By Amy Zimmer
DNAinfo News Editor
UNION SQUARE — Loud squawking was coming from high up on the Springler Building on Union Square West.
UPS driver Dave Carrion looked up — but couldn't see any birds.
Day after day, the UPS driver parked outside and scanned the building facade, without any luck. "Every single morning I look for the bird," he said.
Carrion didn't want to "be that guy who gets the stuff on his head," he explained.
Carrion can rest easy. The bird sounds are canned.
They come from a device that broadcasts a loop of hawks' cries to scare away pigeons, said the building's super, who decined to give his name.
"We used to have hundreds of hundreds of pigeons. I'm telling you the ledge was full of pigeons," said the super, who installed the sonic device on the second floor nearly five years ago. "It was horrible."
Pigeon excrement covered the building and often fell on passersby, he said.
Management opted for the recording device — sometimes used on bridges and tunnels — rather than using a low-voltage electrical strip on the ledge that many buildings use to shock pigeons away or the spikes, which make it "look like a jail," the super said.
He claimed it scared away 90 percent of the pigeons.
Rita McMahon, of the Wild Bird Fund, an Upper West Side-based nonprofit that rehabs birds and other wildlife, wasn't too familiar with these sonic devices.
She thought they sounded more "benign" than the electric strip or the commonly-used Tanglefoot, a glue-like material that many buildings use to trap the avian pests.
McMahon had other tips to keep pigeons away. She said that kestral shaped kites sold in Chinatown worked well to disperse pigeons as do mylar strips blowing in the breezes.
She was unsure whether the pigeons might eventually get used to the canned hawk cries.
"Pigeons are considered truly one of the smartest bird species," she said. "They are one of the few species to pass the 'mirror test,' recognizing themselves in the mirror. Just a handful of species are that self-aware."

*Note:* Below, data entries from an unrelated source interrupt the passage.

(** * Pizza.cpp: the pizzeria ordering simulator

    A shallow embedding of [src/Pizza.cpp] and the properties of its order
    model: prices and totals, the custom-pizza builder, the observer
    notifications and payment strategies of [Order::checkout], and the
    console dialogue of [main]. *)

From Stdlib Require Import ZArith List String Bool Lia DecimalString Permutation.
From Stdlib Require Floats.
Import ListNotations.

Local Open Scope string_scope.
Local Open Scope list_scope.
Local Open Scope Z_scope.

(** ** The [double] values of the program

    Every [double] of the program is obtained from the literals 0, 8, 10, 12,
    40 and 50 by [+=].  Such values are integers, or an infinity once a sum
    leaves the range of the type.  A finite value is kept as its integer
    ([Fin z] stands for a double when [z] is one; the two zeros are not told
    apart); [round_int] is the IEEE 754 binary64 rounding, to nearest with
    ties to even, of an exact integer result. *)
Module Double.

Inductive double : Type :=
| Fin (z : Z)
| PInf
| NInf
| NaN.

(** Precision of the significand and the first power of two that is not
    finite. *)
Definition prec : Z := 53.
Definition emax : Z := 1024.

(** Rounding of a non-negative integer to a multiple of [2^e] with at most
    [prec] significant bits. *)
Definition round_nat (n : Z) : Z :=
  if n <? 2 ^ prec then n
  else
    let e := Z.log2 n - (prec - 1) in
    let q := n / 2 ^ e in
    let r := n mod 2 ^ e in
    let half := 2 ^ (e - 1) in
    let q' := if r <? half then q
              else if half <? r then q + 1
              else if Z.even q then q else q + 1 in
    q' * 2 ^ e.

Definition round_int (n : Z) : double :=
  if 0 <=? n then
    let m := round_nat n in
    if m <? 2 ^ emax then Fin m else PInf
  else
    let m := round_nat (- n) in
    if m <? 2 ^ emax then Fin (- m) else NInf.
(** ** Python values *)

(** The values that reach the logging facade: what a call site puts in
    [extra], what a RequestContext field holds.

    [VObj] is an opaque object, given by the name of its type and its
    [str()] text: the json module has no encoding for it, it is no container
    (it cannot be iterated, it has no [update] and no [keys]) and it can be
    hashed.  [copyable] tells what [copy.deepcopy] does with it: an equal
    object (a datetime, a Decimal), or a TypeError (a lock, a generator).

    [VData] is an instance of a dataclass declared with the default
    parameters, given by its fields in declaration order: json cannot encode
    it and it cannot be hashed.

    Strings are sequences of code points below 256.  Floats, tuples, sets
    and dicts with a key that is no string are left out; no dict holds a key
    twice. *)
Inductive pyval : Type :=
| VNone
| VBool (b : bool)
| VInt (z : Z)
| VStr (s : string)
| VList (l : list pyval)
| VDict (d : list (string * pyval))
| VObj (type_name repr : string) (copyable : bool)
| VData (type_name : string) (fields : list (string * pyval)).

(** A Python [dict] with string keys: association list in insertion order. *)
Definition dict (V : Type) : Type := list (string * V).

Section Dict.
Context {V : Type}.

Fixpoint dict_get (k : string) (d : dict V) : option V :=
  match d with
  | [] => None
  | (k', v) :: d' => if String.eqb k k' then Some v else dict_get k d'
  end.
(** * rxpy_opkit: class-based RxPY operators and the Loguru logging family

    A shallow embedding of

      - [src/rxpy_opkit/basis/flat_operator_abc_basis.py]
        ([BaseOperator], [SimpleOperator], [FilteringOperator],
        [StatefulOperator]),
      - [src/rxpy_opkit/logging_ops/logging_operators.py]
        ([LoggingOperator], [MarbleLogger], [ContextualLogger],
        [RichLoggerOperator], [PerformanceLogger], [ConditionalLogger]) and
      - [src/rxpy_opkit/operators/debug_operators.py] ([debug]),

    followed by the properties of the specification, stated on it.

    Conventions of the embedding.

      - A Python [str] is the list of its code points.
      - A Python [int] is a [Z]; a Python [float] is a [spec_float], with
        the binary64 operations of [SpecFloat].
      - A method is a computation in the monad [M]: it reads and updates
        the fields of [self], calls the downstream observer, writes to the
        Loguru sink, reads the clock, and either returns or raises.
      - The callables handed to the constructors (formatter, predicates,
        transform) either return a result or raise an [Exception]; the
        interpreter-exit signals that [except Exception] lets through
        ([KeyboardInterrupt], [SystemExit]) are outside the model.
      - The downstream observer is a collaborator: a call on a bound
        observer is recorded in the [world] and returns.
      - [source.subscribe(on_next=..., on_error=..., on_completed=...)] is
        reactivex's: it is modelled for a source that pushes its
        notifications while it is subscribed to, with what reactivex's
        [AutoDetachObserver] does to the callbacks (see [source_subscribe]).
      - The Loguru logger is a collaborator: a call of a level method is
        recorded in the [world] and returns.  The one exception is a level
        method of [logger.opt(colors=True)], which parses the message for
        colour markup before it logs and raises [ValueError] on markup it
        does not accept; that parser is Loguru's and is a parameter,
        [colorizer].  The logger the module imports has no fields bound
        of its own (its [extra] is empty).
      - A level is given by the method of the Loguru logger that
        [getattr(logger, log_level.lower())] finds; a name that Loguru does
        not define as a level is outside the model.
      - [str(value)] and [type(value).__name__] return for every value.
      - The conversion of an [int] to a [float] is the binary64 rounding;
        the [OverflowError] of an [int] beyond the largest float, which no
        event count reaches, is outside the model. *)

From Stdlib Require Import ZArith List Bool Lia String Ascii DecimalString.
From Stdlib Require Import Floats.SpecFloat.
Import ListNotations.
(** X6. [chunk] returns no chunk exactly when the input has no token
    (it is empty or all whitespace); any input with a token gives at least
    one chunk, also when its paragraphs go through the sentence split. *)
Theorem chunk_nil_iff_no_token
    (self : simple_chunker.SimpleTokenChunker) (input : str) :
  simple_chunker.chunk self input = [] <-> split input = [].
Proof.
  split.
  - intros Hnil.
    destruct (simple_chunker.paragraphs_of input) as [|p ps] eqn:E.
    + rewrite <- split_paragraphs, E. reflexivity.
    + exfalso.
      assert (In p (simple_chunker.paragraphs_of input)) as Hp
        by (rewrite E; left; reflexivity).
      pose proof (kept_tokens_nonempty self input p Hp) as Hkept.
      destruct (kept_tokens self p) as [|w ws] eqn:Ew; [contradiction|].
      assert (covered w (simple_chunker.chunk self input)) as [c [Hc _]].
      { apply chunk_covers_kept. rewrite E. cbn [flat_map].
        rewrite Ew. left. reflexivity. }
      rewrite Hnil in Hc. destruct Hc.
  - intros Hno. destruct (chunk_final_state self input) as [E | E]; [exact E|].
    pose proof (split_paragraphs input) as Hsp. rewrite Hno in Hsp.
    destruct (simple_chunker.paragraphs_of input) as [|p ps] eqn:Ep.
    + rewrite E. reflexivity.
    + exfalso. apply (paragraphs_of_tokens input p); [rewrite Ep; left; reflexivity|].
      cbn [flat_map] in Hsp. apply app_eq_nil in Hsp as [Hsp _]. exact Hsp.
Qed.

(** ** The text of a PDF *)

Lemma dropwhile_nonspace_head (c : ascii) (s : str) :
  isspace c = false -> dropwhile isspace (c :: s) = c :: s.
Proof. intros H. simpl. rewrite H. reflexivity. Qed.

Lemma strip_strip (s : str) : strip (strip s) = strip s.
Proof.
  assert (strip s = rev (dropwhile isspace (rev (lstrip s)))) as Es by reflexivity.
  rewrite Es.
  destruct (dropwhile isspace (rev (lstrip s))) as [|y ys] eqn:E; [reflexivity|].
  pose proof (dropwhile_head _ _ _ _ E) as Hy.
  pose proof (takewhile_dropwhile isspace (rev (lstrip s))) as Hrev.
  rewrite E in Hrev. apply (f_equal (@rev ascii)) in Hrev.
  rewrite rev_involutive, rev_app_distr in Hrev.
  assert (lstrip (rev (y :: ys)) = rev (y :: ys)) as Hl.
  { unfold lstrip in *.
    destruct (rev (y :: ys)) as [|h hs] eqn:Eh; [reflexivity|].
    apply dropwhile_nonspace_head.
    cbn [app] in Hrev. destruct (dropwhile isspace s) as [|h' hs'] eqn:Ed.
    - discriminate.
    - inversion Hrev; subst h'. apply (dropwhile_head _ _ _ _ Ed). }
  unfold strip. rewrite Hl. unfold rstrip.
  rewrite rev_involutive, (dropwhile_nonspace_head y ys Hy). reflexivity.
Qed.

Lemma split_pages (pages : list str) :
  forall text,
    text = [] \/ (exists before, text = before ++ [newline]) ->
    split (fold_left (fun text page => text ++ page ++ [newline]) pages text)
    = split text ++ flat_map split pages.
Proof.
  induction pages as [|p pages IH]; intros text Htext.
  - simpl. rewrite app_nil_r. reflexivity.
  - cbn [fold_left flat_map]. rewrite IH.
    + rewrite (app_assoc (split text) (split p)). f_equal.
      rewrite (app_assoc text p [newline]), split_app_spaces by reflexivity.
      destruct Htext as [-> | [before ->]]; [reflexivity|].
      rewrite <- app_assoc. cbn [app].
      rewrite (split_app_space before p newline) by reflexivity.
      rewrite (split_app_spaces before [newline]) by reflexivity. reflexivity.
    + right. exists (text ++ p). rewrite <- app_assoc. reflexivity.
Qed.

People walking past the Union Square building are sometimes distressed or beffudled at hearing the hawk noises, which are broadcast throughout the day and into the night.
"They come in and say, 'There's a hawk stuck up there,'" the building's super said. "I explain the whole story."
The hawk sounds haven't deterred real hawks, which are often spotted across the street in Union Square Park, from visiting the building.
One time a hawk spotted a pigeon on the building and brought it back to a tree across the street where it devoured the pigeon in front of a large crowd, said the building's security guard, John, who declined to give a last name.
A hawk can also occasionally be seen perched on the building's eighth floor fire escape, the workers said.